**EXERCISE PROMPT**
Reproduce, with no changes, the line that contains "- destruct n" and all the lines that come after it in the records.

(Stored data)
= = =
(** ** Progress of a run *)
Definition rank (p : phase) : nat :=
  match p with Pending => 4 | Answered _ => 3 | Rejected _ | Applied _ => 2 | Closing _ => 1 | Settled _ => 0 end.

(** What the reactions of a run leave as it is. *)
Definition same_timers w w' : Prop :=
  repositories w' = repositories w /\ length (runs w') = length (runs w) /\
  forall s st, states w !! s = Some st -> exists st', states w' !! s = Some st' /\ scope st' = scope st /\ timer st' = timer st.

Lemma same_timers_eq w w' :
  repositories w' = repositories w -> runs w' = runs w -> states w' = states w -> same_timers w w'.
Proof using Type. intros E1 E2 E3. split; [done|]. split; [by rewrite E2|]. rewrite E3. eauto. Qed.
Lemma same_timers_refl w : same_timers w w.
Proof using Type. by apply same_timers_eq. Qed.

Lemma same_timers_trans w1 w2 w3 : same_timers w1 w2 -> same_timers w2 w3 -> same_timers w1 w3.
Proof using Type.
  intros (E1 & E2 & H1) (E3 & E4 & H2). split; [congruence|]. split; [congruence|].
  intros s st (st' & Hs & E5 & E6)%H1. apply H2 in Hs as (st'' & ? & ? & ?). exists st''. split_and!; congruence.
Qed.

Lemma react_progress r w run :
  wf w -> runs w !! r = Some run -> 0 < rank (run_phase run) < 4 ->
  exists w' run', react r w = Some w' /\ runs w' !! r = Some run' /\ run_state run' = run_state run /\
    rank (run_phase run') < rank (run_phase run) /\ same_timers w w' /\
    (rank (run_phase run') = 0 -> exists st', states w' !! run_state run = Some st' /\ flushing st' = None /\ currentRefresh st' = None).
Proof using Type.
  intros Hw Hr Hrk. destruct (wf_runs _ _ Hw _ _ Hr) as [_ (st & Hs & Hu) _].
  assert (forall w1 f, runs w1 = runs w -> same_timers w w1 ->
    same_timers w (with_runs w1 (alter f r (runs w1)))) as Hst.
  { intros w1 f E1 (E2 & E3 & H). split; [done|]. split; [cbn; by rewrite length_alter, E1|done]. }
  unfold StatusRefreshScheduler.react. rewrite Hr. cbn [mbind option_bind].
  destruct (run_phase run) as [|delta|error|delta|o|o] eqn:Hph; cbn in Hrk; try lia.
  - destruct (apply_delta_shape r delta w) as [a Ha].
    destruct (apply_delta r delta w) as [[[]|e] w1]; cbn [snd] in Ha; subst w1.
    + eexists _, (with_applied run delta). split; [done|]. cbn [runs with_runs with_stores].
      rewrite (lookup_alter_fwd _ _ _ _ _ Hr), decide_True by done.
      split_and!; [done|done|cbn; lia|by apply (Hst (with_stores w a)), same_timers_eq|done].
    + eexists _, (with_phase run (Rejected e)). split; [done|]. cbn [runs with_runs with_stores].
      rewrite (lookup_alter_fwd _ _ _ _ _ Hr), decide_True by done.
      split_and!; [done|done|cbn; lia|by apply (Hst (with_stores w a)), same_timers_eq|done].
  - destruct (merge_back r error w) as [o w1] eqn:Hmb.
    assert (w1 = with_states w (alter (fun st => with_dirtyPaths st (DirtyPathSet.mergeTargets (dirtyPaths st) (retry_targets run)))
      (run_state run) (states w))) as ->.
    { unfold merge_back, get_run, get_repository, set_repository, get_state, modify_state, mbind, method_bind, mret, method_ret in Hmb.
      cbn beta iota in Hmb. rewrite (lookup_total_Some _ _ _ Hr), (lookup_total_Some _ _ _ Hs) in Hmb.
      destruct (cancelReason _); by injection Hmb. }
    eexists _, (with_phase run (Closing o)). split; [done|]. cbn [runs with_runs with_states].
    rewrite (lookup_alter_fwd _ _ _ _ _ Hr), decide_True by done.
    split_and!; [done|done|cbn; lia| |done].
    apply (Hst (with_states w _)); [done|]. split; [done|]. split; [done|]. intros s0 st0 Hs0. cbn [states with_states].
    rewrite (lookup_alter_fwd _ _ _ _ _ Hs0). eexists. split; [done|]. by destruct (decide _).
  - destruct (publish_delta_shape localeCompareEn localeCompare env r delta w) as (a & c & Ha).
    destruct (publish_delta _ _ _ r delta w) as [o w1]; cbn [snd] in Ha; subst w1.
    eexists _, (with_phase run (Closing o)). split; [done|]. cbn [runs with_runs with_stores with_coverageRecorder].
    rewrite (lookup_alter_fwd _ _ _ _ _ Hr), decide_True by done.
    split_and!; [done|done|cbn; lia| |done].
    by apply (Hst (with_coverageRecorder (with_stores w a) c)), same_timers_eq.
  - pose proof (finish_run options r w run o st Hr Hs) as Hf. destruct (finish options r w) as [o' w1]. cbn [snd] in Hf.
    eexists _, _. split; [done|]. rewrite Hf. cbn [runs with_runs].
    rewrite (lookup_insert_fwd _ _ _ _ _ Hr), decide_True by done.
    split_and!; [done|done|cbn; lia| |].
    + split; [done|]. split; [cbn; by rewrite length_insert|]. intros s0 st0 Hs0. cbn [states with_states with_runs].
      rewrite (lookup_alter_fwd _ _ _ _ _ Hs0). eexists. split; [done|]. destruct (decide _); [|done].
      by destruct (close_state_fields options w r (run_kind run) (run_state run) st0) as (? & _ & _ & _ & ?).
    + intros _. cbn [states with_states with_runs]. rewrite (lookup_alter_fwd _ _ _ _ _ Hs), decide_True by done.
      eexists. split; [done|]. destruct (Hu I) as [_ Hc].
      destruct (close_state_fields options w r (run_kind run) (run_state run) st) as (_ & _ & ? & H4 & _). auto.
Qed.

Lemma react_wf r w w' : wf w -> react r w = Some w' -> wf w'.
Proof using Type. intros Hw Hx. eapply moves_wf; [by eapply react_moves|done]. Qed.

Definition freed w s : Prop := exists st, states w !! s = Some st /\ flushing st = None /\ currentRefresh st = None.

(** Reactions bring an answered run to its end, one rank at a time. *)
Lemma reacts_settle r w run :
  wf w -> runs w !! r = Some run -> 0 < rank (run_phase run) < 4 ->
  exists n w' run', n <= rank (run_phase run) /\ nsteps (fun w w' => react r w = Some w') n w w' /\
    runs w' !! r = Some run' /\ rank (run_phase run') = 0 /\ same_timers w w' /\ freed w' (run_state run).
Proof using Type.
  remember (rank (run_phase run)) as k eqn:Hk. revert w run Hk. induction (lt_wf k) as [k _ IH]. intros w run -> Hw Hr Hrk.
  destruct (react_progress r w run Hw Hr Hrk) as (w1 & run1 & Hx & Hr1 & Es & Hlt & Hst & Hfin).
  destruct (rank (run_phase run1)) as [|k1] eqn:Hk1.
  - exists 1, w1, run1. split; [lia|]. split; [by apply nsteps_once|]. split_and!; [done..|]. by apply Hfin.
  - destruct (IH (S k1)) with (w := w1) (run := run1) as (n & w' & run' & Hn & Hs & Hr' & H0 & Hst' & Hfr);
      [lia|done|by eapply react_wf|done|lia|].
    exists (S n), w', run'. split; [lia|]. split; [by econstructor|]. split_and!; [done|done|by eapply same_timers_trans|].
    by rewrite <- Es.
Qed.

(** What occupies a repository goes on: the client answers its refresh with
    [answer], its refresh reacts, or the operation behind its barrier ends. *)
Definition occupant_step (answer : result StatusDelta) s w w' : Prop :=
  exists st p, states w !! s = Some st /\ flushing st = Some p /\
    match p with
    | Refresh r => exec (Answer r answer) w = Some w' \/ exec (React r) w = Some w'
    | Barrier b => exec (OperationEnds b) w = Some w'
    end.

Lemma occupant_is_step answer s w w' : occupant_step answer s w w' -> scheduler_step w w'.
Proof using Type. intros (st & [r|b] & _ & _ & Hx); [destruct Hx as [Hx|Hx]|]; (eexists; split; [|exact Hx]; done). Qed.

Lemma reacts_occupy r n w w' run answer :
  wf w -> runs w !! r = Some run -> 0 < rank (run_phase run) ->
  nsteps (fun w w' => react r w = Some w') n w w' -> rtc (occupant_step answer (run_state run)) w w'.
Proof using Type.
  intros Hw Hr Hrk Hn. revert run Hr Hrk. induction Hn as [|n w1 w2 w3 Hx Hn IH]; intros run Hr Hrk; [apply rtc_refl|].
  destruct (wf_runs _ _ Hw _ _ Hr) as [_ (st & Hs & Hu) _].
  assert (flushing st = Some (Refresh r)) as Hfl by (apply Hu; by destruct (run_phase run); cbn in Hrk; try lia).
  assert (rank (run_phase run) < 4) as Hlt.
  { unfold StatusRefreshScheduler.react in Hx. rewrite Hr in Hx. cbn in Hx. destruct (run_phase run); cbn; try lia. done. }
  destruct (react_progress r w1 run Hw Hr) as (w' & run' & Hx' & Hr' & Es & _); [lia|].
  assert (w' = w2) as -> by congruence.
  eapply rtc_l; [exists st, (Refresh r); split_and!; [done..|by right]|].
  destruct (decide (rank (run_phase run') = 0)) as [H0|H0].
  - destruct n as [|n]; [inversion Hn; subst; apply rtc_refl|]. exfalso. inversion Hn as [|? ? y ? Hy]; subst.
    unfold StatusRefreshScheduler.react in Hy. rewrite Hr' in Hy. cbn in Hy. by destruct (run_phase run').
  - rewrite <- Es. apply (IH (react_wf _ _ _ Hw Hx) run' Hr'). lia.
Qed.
= = =
**ANSWER TO THIS PROBLEM**
  - destruct n as [|n]; [inversion Hn; subst; apply rtc_refl|]. exfalso. inversion Hn as [|? ? y ? Hy]; subst.
    unfold StatusRefreshScheduler.react in Hy. rewrite Hr' in Hy. cbn in Hy. by destruct (run_phase run').
  - rewrite <- Es. apply (IH (react_wf _ _ _ Hw Hx) run' Hr'). lia.
Qed.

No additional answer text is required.